Effect of salinity on foam and emulsion performance in conformance control at two salinity levels (35,000 ppm and 5,000 ppm) at a specific time, and in the presence and absence of waterflooded residual oil. The red arrow indicates the vertical distance between the foam fronts in the high-permeability (top) and low-permeability (bottom) layers, serving as a quantitative measure of interlayer conformance control. Shorter arrows reflect better conformance due to synchronized front advancement.
These counterintuitive results are governed by the formation and properties of oil-in-water emulsions, as shown in Fig. 10. The images indicate a clear difference in emulsion droplet size between the two salinity levels. At high salinity, larger emulsion droplets with a broader size distribution are formed. This occurs because the high concentration of salt ions compresses the electrical double layer, a phenomenon known as the ionic shielding effect. This shielding decreases the electrostatic repulsion among the anionic head-groups of SDS molecules, which diminishes their effective surface activity and reduces adsorption at the oil-water interface. Consequently, the surfactant’s ability to lower interfacial tension is impaired, leading to the formation of larger, less stable droplets that are more prone to coalescence17,59.

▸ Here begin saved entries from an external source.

(** * Agent hand-off hook and asset-generation result view

    A shallow embedding of the TypeScript sources

    - [useAgentCall] (the hook behind agent-to-agent hand-off),
    - [AgentPreview] (stream status handler, stop handler, option merge),
    - [AssetGenerationToolView.parseToolResult],

    together with the properties of the hand-off protocol that hold
    (or fail) on that code.  Asynchronous functions are embedded as
    resumable computations: a tree whose nodes are the synchronous state
    updates and the [await] points of the source. *)

From Stdlib Require Import String Ascii List Bool Arith NArith Lia.
From Stdlib Require Import DecimalString.
Import ListNotations.
Open Scope string_scope.

(* ================================================================== *)
(** ** JavaScript values and built-ins used by the components *)
(* ================================================================== *)

Module Js.

(** A string is kept as the bytes of its UTF-8 encoding. *)

(** Truthiness of a string: only the empty string is falsy. *)
Definition truthy (s : string) : bool := negb (s =? "").

(** [a || d] where [a : string | undefined] and [d : string]. *)
Definition or_else (a : option string) (d : string) : string :=
  match a with
  | Some s => if truthy s then s else d
  | None => d
  end.

(** [a ?? d]. *)
Definition nullish {A : Type} (a : option A) (d : A) : A :=
  match a with
  | Some v => v
  | None => d
  end.

(** [s.includes(sub)]. *)
Fixpoint includes (sub s : string) : bool :=
  String.prefix sub s ||
  match s with
  | EmptyString => false
  | String _ rest => includes sub rest
  end.

(** [`${n}`] for a non-negative integer such as [Date.now()]. *)
Definition show_N (n : N) : string := NilZero.string_of_uint (N.to_uint n).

This emulsion behavior directly influences SDS foam flow dynamics in the porous medium. At high salinity, the larger emulsion droplets accumulate alongside the foam, temporarily blocking high-permeability pathways, particularly at pore throats. As these large droplets are forced through constrictions, they deform and generate an additional capillary resistance. This phenomenon, known as the Jamin effect, restricts flow through the high-permeability section and diverts the injected fluid toward the lower-permeability zone. This mechanism is consistent with the pore-scale observations in Fig. 9, where enhanced conformance control is seen in the presence of residual oil. The process is dynamic; as foam injection continues and local pressure builds, the trapped emulsions deform and are released, after which the cycle of blockage and release can repeat. This recurring Jamin effect ensures sustained, long-term conformance control.
In contrast, the situation at low salinity (5,000 ppm) is different. The lower ion concentration results in a less compressed electrical double layer, increasing the repulsion among SDS head-groups and promoting more effective surfactant adsorption at the oil-water interface. This results in a greater reduction of interfacial tension and the formation of smaller, more uniform, and highly stable emulsion droplets, as shown in Fig. 10 (right image). These small droplets are less capable of blocking high-permeability zones and can easily pass through the wider pore throats. Therefore, a significant Jamin effect cannot occur in the high-permeability layer. Instead, the oil phase is transported as small, stable droplets through the high-permeability layer. Some of these droplets may enter and become trapped in the narrower pore throats of the low-permeability layer, potentially causing an unwanted Jamin effect that could impair flow in the low-permeability section.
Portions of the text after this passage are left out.